◆ **Requirement**
All lines from the opening of the data to the line containing "Definition must (c" must be returned unchanged, and only those lines.

Dataset entries:
(* ===== verification/SnapshotFile.v ===== *)
(** * The snapshot file (src/storage/snapshot_format_v1.cpp, src/utils/path_utils.h)

    [WriteSnapshotV1] and [ReadSnapshotV1] around the bytes of [SnapshotFormat]:
    the private directory, the temporary file, its removal unless it is
    published, the rename and the flushes.  Every system call consumes one
    outcome of the oracle, like those of the log.  Which message a failed
    stream reports, when several calls on it fail, is not modelled. *)

From S2P Require Import Prelude StringLib EventStore Floats CoOccurrence Wal WalRecovery WalCheckpoint Metadata Distance.
From S2P Require VectorStore.
From S2P Require Import SnapshotFormat SnapshotReaders SnapshotTheorems.
#[local] Open Scope Z_scope.

(** A path up to its last slash, and its file name. *)
Fixpoint split_leaf (p : string) : string * string :=
  match p with
  | "" => ("", "")
  | String c p =>
      let '(dir, leaf) := split_leaf p in
      if negb (bool_decide (dir = "")) || bool_decide (c = Ascii.ascii_of_nat 47) then (String c dir, leaf) else ("", String c leaf)
  end.

Section file.
Context {order : IterOrder} {impl : DistanceFunctions} {zlib : Zlib} {stream : ZlibStream} {paths : StoragePaths}.

(** [if (call failed) return error;] *)
Definition must (c : ErrorCode) (m : string) : SE Wal.State unit :=
  let! ok := sys in if ok then se_ret tt else se_throw c m.

(** The destructor of a temporary file that was not published. *)
Definition discard (tmp : string) (s : Wal.State) : Wal.State := (unlink tmp s).2.

(** [PrivateStorageTarget::Open]: the canonical path. *)
Definition OpenTarget (filepath : string) : SE Wal.State string :=
  let! p := se_lift (ResolvePrivateStoragePath filepath) in
  must kPermissionDenied "Cannot securely open storage directory: " ;!
  must kPermissionDenied "Storage directory changed during secure open: " ;!
  se_ret p.

Definition OpenRegularFileReadOnly (p : string) : SE Wal.State (list byte) :=
  let! ok := sys in
  let! s := se_get in
  match (if ok then w_files (world s) !! p else None) with
  | None => se_throw kStorageDumpReadError "Failed to securely open storage file: "
  | Some bytes => must kPermissionDenied "Storage file is not a private service-owned regular file" ;! se_ret bytes
  end.

Definition temporary_name (p : string) (pid counter : nat) : string :=
  let '(dir, leaf) := split_leaf p in
  dir +:+ ("." +:+ leaf +:+ ".tmp." +:+ pretty pid +:+ "." +:+ pretty counter).

Definition kAttempts : nat := 128.

(** [CreateTemporaryFile]: the counter moves with every attempt. *)
Fixpoint create_loop (attempts : nat) (p : string) (pid counter : nat) : SE Wal.State string :=
  match attempts with
  | O => se_throw kStorageDumpWriteError "Could not allocate a unique snapshot temporary filename"
  | S attempts =>
      let tmp := temporary_name p pid counter in
      let! ok := sys in
      let! s := se_get in
      if negb ok then se_throw kStorageDumpWriteError "Failed to securely create snapshot temporary file: "
      else if bool_decide (is_Some (w_files (world s) !! tmp)) then create_loop attempts p pid (S counter)
      else
        se_put (set_contents tmp []) ;!
        se_cleanup
          (must kPermissionDenied "Snapshot temporary file failed opened-inode validation" ;!
           must kStorageDumpWriteError "Failed to retain snapshot directory descriptor: ")
          (discard tmp) ;!
        se_ret tmp
  end.
Definition CreateTemporaryFile (p : string) (pid counter : nat) : SE Wal.State string := create_loop kAttempts p pid counter.

(** The file as it is first written, with the size and the checksum still 0. *)
Definition placeholder (image : list byte) : list byte :=
  take 24 image ++ replicate 12 Byte.x00 ++ drop 36 image.

(** From the opened temporary file to the flushed image. *)
Definition fill (tmp : string) (image : Expected (list byte)) : SE Wal.State unit :=
  must kStorageDumpWriteError "Failed to open secure temporary snapshot stream (" ;!
  let! image := se_lift image in
  let! written := WriteAll tmp (placeholder image) in
  if negb written then se_throw kStorageDumpWriteError "Stream error during snapshot write"
  else
    must kStorageDumpWriteError "Failed to close snapshot temp file" ;!
    se_put (set_contents tmp (patch_crc 0 image)) ;!
    must kStorageDumpWriteError "Failed to reopen secure temp inode for CRC32 computation" ;!
    must kStorageDumpWriteError "Failed to stream snapshot CRC32" ;!
    must kStorageDumpWriteError "Failed to close snapshot CRC input" ;!
    must kStorageDumpWriteError "Failed to reopen secure temp inode for CRC32 write" ;!
    must kStorageDumpWriteError "Failed to write snapshot file CRC32" ;!
    se_put (set_contents tmp image) ;!
    must kStorageDumpWriteError "Failed to close snapshot CRC output" ;!
    must kStorageDumpWriteError "Failed to fsync snapshot temp file: ".

(** [Publish] up to the rename, after which the temporary name is gone. *)
Definition publish_rename (tmp p : string) : SE Wal.State unit :=
  must kStorageDumpWriteError "Snapshot temporary file changed before publish" ;!
  let! renamed := rename tmp p in
  if renamed then se_ret tt else se_throw kStorageDumpWriteError "Failed to publish snapshot: ".

Definition WriteSnapshotV1 (pid counter : nat) (now : Z) (filepath : string) (cfg : SavedConfig)
    (stats : option SnapshotStatistics) (store_stats : option (gmap string StoreStatistics)) (limits : SnapshotWriteLimits)
    (c : Contents) : SE Wal.State unit :=
  let! p := OpenTarget filepath in
  let! tmp := CreateTemporaryFile p pid counter in
  se_cleanup (fill tmp (snapshot_image limits now cfg stats store_stats c) ;! publish_rename tmp p)
    (discard tmp) ;!
  must kStorageDumpWriteError "Published snapshot failed opened-inode validation" ;!
  must kStorageDumpWriteError "Failed to fsync snapshot directory: ".

(** The bytes behind the opened stream; a read of them that fails is reported
    as [read_failed]. *)
Definition read_file (filepath read_failed : string) : SE Wal.State (list byte) :=
  let! p := OpenTarget filepath in
  let! bytes := OpenRegularFileReadOnly p in
  must kStorageDumpReadError "Failed to open validated snapshot inode for reading: " ;!
  must kStorageDumpReadError read_failed ;!
  se_ret bytes.

Definition ReadSnapshotV1 (filepath : string) (want_stats want_store_stats : bool) (c : Contents) : SE Wal.State Snapshot :=
  let! bytes := read_file filepath "Failed to stream snapshot CRC32" in
  se_lift (read_snapshot want_stats want_store_stats bytes c).
Definition VerifySnapshotIntegrity (filepath : string) : SE Wal.State unit :=
  let! bytes := read_file filepath "Failed to stream snapshot CRC32" in
  se_lift (verify_snapshot bytes).
Definition GetSnapshotInfo (filepath : string) : SE Wal.State SnapshotInfo :=
  let! bytes := read_file filepath "Failed to read magic number" in
  se_lift (snapshot_info bytes).1.
End file.

(** ** Writing is all or nothing *)

Section facts.
Context {order : IterOrder} {impl : DistanceFunctions} {zlib : Zlib} {stream : ZlibStream} {paths : StoragePaths}.
Implicit Types (s : Wal.State).

Lemma split_leaf_app p : (split_leaf p).1 +:+ (split_leaf p).2 = p.
Proof.
  induction p as [|c p IH]; [done|]. cbn. destruct (split_leaf p) as [dir leaf]. cbn [fst snd] in IH. subst p.
  destruct (negb _ || _) eqn:E; cbn [fst snd]; [done|].
  apply orb_false_iff in E as [E _]. apply negb_false_iff, bool_decide_eq_true in E as ->. done.
Qed.

Lemma temporary_name_ne p pid counter : temporary_name p pid counter ≠ p.
Proof.
  intros E. apply (f_equal String.length) in E. revert E. unfold temporary_name. rewrite <- (split_leaf_app p) at 2.
  destruct (split_leaf p) as [dir leaf]. cbn [fst snd]. rewrite !length_str_app. cbn. lia.
Qed.

(** A call that changes no file but [tmp], and not the log. *)
Definition confined {A} (tmp : string) (e : SE Wal.State A) : Prop :=
  ∀ s r s', e s = (r, s') → wal s' = wal s ∧ ∀ k, k ≠ tmp → disk s' !! k = disk s !! k.

Lemma confined_bind {A B} tmp (e : SE Wal.State A) (k : A → SE Wal.State B) :
  confined tmp e → (∀ a, confined tmp (k a)) → confined tmp (se_bind e k).
Proof.
  intros He Hk s r s' [(a & s1 & H1 & H2)|(err & H1 & _)]%bind_inv; [|by eapply He].
  destruct (He _ _ _ H1) as [Hw Hd], (Hk _ _ _ _ H2) as [Hw' Hd']. split; [congruence|]. intros x Hx. by rewrite Hd', Hd.
Qed.

Lemma confined_ret {A} tmp (a : A) : confined tmp (se_ret a).
Proof. by intros s r s' [= <- <-]. Qed.
Lemma confined_throw {A} tmp c m : confined tmp (se_throw (A := A) c m).
Proof. by intros s r s' [= <- <-]. Qed.
Lemma confined_lift {A} tmp (r : Expected A) : confined tmp (se_lift r).
Proof. by intros s r' s' [= <- <-]. Qed.
Lemma confined_get tmp : confined tmp se_get.
Proof. by intros s r s' [= <- <-]. Qed.
Lemma confined_sys tmp : confined tmp sys.
Proof. intros s r s' (b & _ & Hw & Hd & _)%sys_inv. split; [done|]. by rewrite Hd. Qed.
Lemma confined_must tmp c m : confined tmp (must c m).
Proof. apply confined_bind; [apply confined_sys|]. intros []; [apply confined_ret|apply confined_throw]. Qed.
Lemma confined_set tmp bs : confined tmp (se_put (set_contents tmp bs)).
Proof. intros s r s' [= <- <-]. split; [done|]. intros k Hk. unfold disk, set_contents. cbn. by rewrite lookup_insert_ne. Qed.
Lemma confined_write tmp bs : confined tmp (WriteAll tmp bs).
Proof.
  intros s r s' (ok & w & _ & _ & _ & Hw & Hd & _)%WriteAll_inv. split; [done|]. intros k Hk. by rewrite Hd, lookup_insert_ne.
Qed.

◆ **Output of the task**
(* ===== verification/SnapshotFile.v ===== *)
(** * The snapshot file (src/storage/snapshot_format_v1.cpp, src/utils/path_utils.h)

    [WriteSnapshotV1] and [ReadSnapshotV1] around the bytes of [SnapshotFormat]:
    the private directory, the temporary file, its removal unless it is
    published, the rename and the flushes.  Every system call consumes one
    outcome of the oracle, like those of the log.  Which message a failed
    stream reports, when several calls on it fail, is not modelled. *)

From S2P Require Import Prelude StringLib EventStore Floats CoOccurrence Wal WalRecovery WalCheckpoint Metadata Distance.
From S2P Require VectorStore.
From S2P Require Import SnapshotFormat SnapshotReaders SnapshotTheorems.
#[local] Open Scope Z_scope.

(** A path up to its last slash, and its file name. *)
Fixpoint split_leaf (p : string) : string * string :=
  match p with
  | "" => ("", "")
  | String c p =>
      let '(dir, leaf) := split_leaf p in
      if negb (bool_decide (dir = "")) || bool_decide (c = Ascii.ascii_of_nat 47) then (String c dir, leaf) else ("", String c leaf)
  end.

Section file.
Context {order : IterOrder} {impl : DistanceFunctions} {zlib : Zlib} {stream : ZlibStream} {paths : StoragePaths}.

(** [if (call failed) return error;] *)
Definition must (c : ErrorCode) (m : string) : SE Wal.State unit :=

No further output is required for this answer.